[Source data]
◇ ◇ ◇ ◇ ◇

(* ===== verification/SqCompilerExpr.v ===== *)
(** * Expressions are compiled right

    For every way of writing an expression, the functions of the grammar read it
    and emit instructions that put its value into a register, or throw what its
    evaluation throws. *)

From Stdlib Require Import Ascii.
From stdpp Require Import base numbers gmap strings option list.
From S2P Require Import Prelude CType SqObject SqArrayLib SqString SqLexer SqLexerSpec SqLexerRound SqKeywords SqFuncState SqCompiler SqCompilerEnds SqVm SqPeephole SqCompilerRead SqExpression SqCompilerView SqCompilerCode SqCompilerEval.

Open Scope Z_scope.

(** The branch of a [switch] over a known token *)
Ltac pick := cbn [switch]; repeat
  lazymatch goal with
  | |- context [if ?b then ?x else ?y] =>
      let v := eval vm_compute in b in
      lazymatch v with
      | true => change (if b then x else y) with x
      | false => change (if b then x else y) with y
      end
  end.

(** ** What follows an expression *)

(** How far an operator reaches: one more than the level of the function that reads on
    at its token. *)
Definition reach (k : Z) : nat :=
  switch k
    [(ch "?", 1); (TK_OR, 2); (TK_AND, 3); (ch "|", 4); (ch "^", 5); (ch "&", 6); (TK_EQ, 7); (TK_NE, 7); (TK_3WAYSCMP, 7);
     (ch "<", 8); (ch ">", 8); (TK_LE, 8); (TK_GE, 8); (TK_IN, 8); (TK_INSTANCEOF, 8); (TK_SHIFTL, 9); (TK_SHIFTR, 9); (TK_USHIFTR, 9);
     (ch "+", 10); (ch "-", 10); (ch "*", 11); (ch "/", 11); (ch "%", 11); (ch ".", 12); (ch "[", 12); (ch "(", 12);
     (ch "=", 99); (TK_NEWSLOT, 99); (TK_MODEQ, 99); (TK_MULEQ, 99); (TK_DIVEQ, 99); (TK_MINUSEQ, 99); (TK_PLUSEQ, 99);
     (TK_PLUSPLUS, 99); (TK_MINUSMINUS, 99)]%nat 0%nat.
Definition head_code (ts : list tok) : Z := match ts with [] => 0 | (t, _) :: _ => code_of t end.
Definition follows (n : nat) (p : bool) (rest : list tok) : Prop :=
  (reach (head_code rest) ≤ n)%nat ∧ (head_code rest = ch "(" → p = true).

Section expr.
Context {KT : KeywordTable} {FR : FloatReader} {AL : Allocator} {H : Type} {RT : Runtime H}.
Context (_sourcename : SQObject) (_lineinfo : bool) (locals : list (list ascii)) {asd : aside}.
Abbreviation base := (base locals).
Abbreviation shows := (shows locals (asd := asd)).
Abbreviation emitted := (emitted locals).
Abbreviation place := (place locals).
Abbreviation good := (good (H := H) locals).
Abbreviation parse := (parse _sourcename _lineinfo).

Lemma shows_token c w : shows c w → _token c = head_code (w_ts w).
Proof using Type. intros Hs. pose proof (sh_ts _ _ _ Hs) as Ht. unfold stands in Ht. destruct (w_ts w) as [|[t ws] rest]; [done|]. by destruct Ht as (_ & -> & _). Qed.

(** ** Steps *)

Record emits (i : instruction) (w : view) (code : list instruction) (opt : bool) : Prop := {
  em_length : (length code ≤ S (length (w_code w)))%nat;
  em_cmp : ∀ pi, opt = true → last code = Some pi → iop pi = _OP_CMP → pi = i;
  em_code : ∀ pre n n' X f, emitted pre n w X → joins locals n' i → does locals n n' w i f → emitted pre n' (set_code code opt w) (then_ X f)
}.
Lemma runs_emits c w o a0 a1 a2 a3 : shows c w → 0 ≤ a0 < 256 → - 2 ^ 31 ≤ a1 < 2 ^ 31 → 0 ≤ a2 < 256 → 0 ≤ a3 < 256 →
  goes_on o = true → o ≠ _OP_LINE → plain locals (mkI o a0 a1 a2 a3) → (o = _OP_LOADNULLS → a1 = 1) →
  runs (emit o a0 a1 a2 a3) c (λ _ c', ∃ code opt, shows c' (set_code code opt w) ∧ emits (mkI o a0 a1 a2 a3) w code opt).
Proof using Type.
  intros Hs H0 H1 H2 H3 Hg Hl Hp Hn. eapply runs_mono; [by apply (runs_emit locals _ _ _ _ _ _ _ Hs)|]. intros [] c' (code & opt & Hs' & Ha). exists code, opt. split; [done|].
  destruct (added_last _ _ _ _ _ _ Ha) as (l & j & -> & Hlen & Hcmp & _). split.
  - rewrite length_app. cbn [length]. lia.
  - intros pi _ Hlast Hop. rewrite last_snoc in Hlast. injection Hlast as ->. by apply Hcmp.
  - intros pre n n' X f Hem Hj Hd. by eapply (emitted_add locals pre n n').
Qed.

(** Reading a fixed token, and a name *)
Lemma runs_expect c w t ws rest k : shows c w → w_ts w = (t, ws) :: rest → code_of t = k →
  forallb (λ x, negb (k =? x)) [TK_IDENTIFIER; TK_STRING_LITERAL; TK_INTEGER; TK_FLOAT] = true →
  runs (expect_ k) c (λ _ c', ∃ p, shows c' (set_ts rest p w) ∧ (rest ≠ [] → p = prev_behind (code_of t) ws)).
Proof using Type.
  intros Hs Ew Hk Hv. unfold expect_, Expect. apply runs_bind, runs_bind, runs_token. rewrite (shows_token _ _ Hs), Ew. cbn [head_code]. rewrite Hk, Z.eqb_refl. cbn [negb andb].
  apply runs_bind, runs_when; [done|intros _]. cbn in Hv. rewrite !andb_true_iff, !negb_true_iff in Hv. cbn [switch]. destruct Hv as (-> & -> & -> & -> & _).
  apply runs_bind, runs_ret, runs_bind. eapply runs_mono; [by apply (runs_Lex locals c w t ws rest)|]. intros [] c' (p & Hs' & Hp). apply runs_ret, runs_ret. exists p. by rewrite <- Hk.
Qed.
Lemma name_code x : is_name x = true → code_of (SName x) = TK_IDENTIFIER.
Proof using Type. intros Hx%bool_decide_eq_true. unfold code_of, expected. cbn [tk]. by rewrite Hx. Qed.
Lemma runs_expect_name c w x ws rest : shows c w → w_ts w = (SName x, ws) :: rest → is_name x = true →
  runs (Expect TK_IDENTIFIER) c (λ o c', ∃ sm a p, shows c' (set_ts rest p (set_strs sm w)) ∧ w_strs w ⊆ sm ∧ o = string_key a ∧ sm !! a = Some x ∧
    (rest ≠ [] → p = prev_behind (code_of (SName x)) ws)).
Proof using Type.
  intros Hs Ew Hx. unfold Expect. apply runs_bind, runs_token. rewrite (shows_token _ _ Hs), Ew. cbn [head_code]. rewrite (name_code x Hx), Z.eqb_refl. cbn [negb andb].
  apply runs_bind, runs_when; [done|intros _]. pick. apply runs_bind. eapply runs_mono; [by eapply (runs_identifier locals c w x ws rest)|].
  intros o c1 (sm & a & Hs1 & Hsub & -> & Ha). apply runs_bind. eapply runs_mono; [by apply (runs_Lex locals c1 _ (SName x) ws rest Hs1)|]. intros [] c2 (p & Hs2 & Hp). apply runs_ret.
  rewrite (name_code x Hx) in Hp. by exists sm, a, p.
Qed.

(** ** What it means to have read an expression *)

(** The literals and the strings only grow, and each token leaves so much behind at
    most; [n] instructions fewer than they may were emitted. *)
Record grown (n : nat) (w w' : view) : Prop := {
  gr_strs : w_strs w ⊆ w_strs w';
  gr_lits : w_lits w `prefix_of` w_lits w';
  gr_count : (length (w_lits w') + length (w_ts w') ≤ length (w_lits w) + length (w_ts w))%nat;
  gr_code : (length (w_code w') + n + 4 * length (w_ts w') ≤ length (w_code w) + 4 * length (w_ts w))%nat
}.
Definition room (w : view) : Prop :=
  Z.of_nat (length (w_lits w) + length (w_ts w)) < 2 ^ 31 - 1 ∧ Z.of_nat (length (w_code w) + 4 * length (w_ts w)) < 2 ^ 31.
Definition no_cmp (w : view) : Prop := ∀ pi, w_opt w = true → last (w_code w) = Some pi → iop pi ≠ _OP_CMP.

Record ready (b : bool) (e : exp) (ts rest : list tok) (w : view) : Prop := {
  rd_ts : w_ts w = ts ++ rest;
  rd_width : base + Z.of_nat (w_temps w) + Z.of_nat (width e) ≤ 255;
  rd_room : room w;
  rd_testable : testable b e = true;
  rd_cmp : b = false → no_cmp w
}.

Record done_with (e : exp) (p : bool) (ts rest : list tok) (w w' : view) : Prop := {
  dw_ts : w_ts w' = rest;
  dw_targets : w_targets w' = w_targets w ++ [place (w_temps w) e];
  dw_temps : w_temps w' = temps_after (w_temps w) e;
  dw_grown : grown 0 w w';
  dw_var : is_var e = true → w_code w' = w_code w ∧ w_opt w' = w_opt w;
  dw_cmp : is_var e = false → ∀ pi, w_opt w' = true → last (w_code w') = Some pi → iop pi = _OP_CMP →
    leaves_cmp false e = true ∧ arg0 pi = place (w_temps w) e;
  dw_etype : p = true → w_etype w' = EXPR ∨ w_etype w' = LOCAL;
  dw_prev : rest ≠ [] → w_prev w' = prev_of ts;
  dw_code : ∀ pre X, emitted pre (base + Z.of_nat (w_temps w)) w X →
    emitted pre (base + Z.of_nat (w_temps w')) w' (then_ X (eval_to e (place (w_temps w) e)))
}.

◇ ◇ ◇ ◇ ◇

Going through the lines above one by one, tally those with the word "that" and give only the total.

**Exercise solution:** 2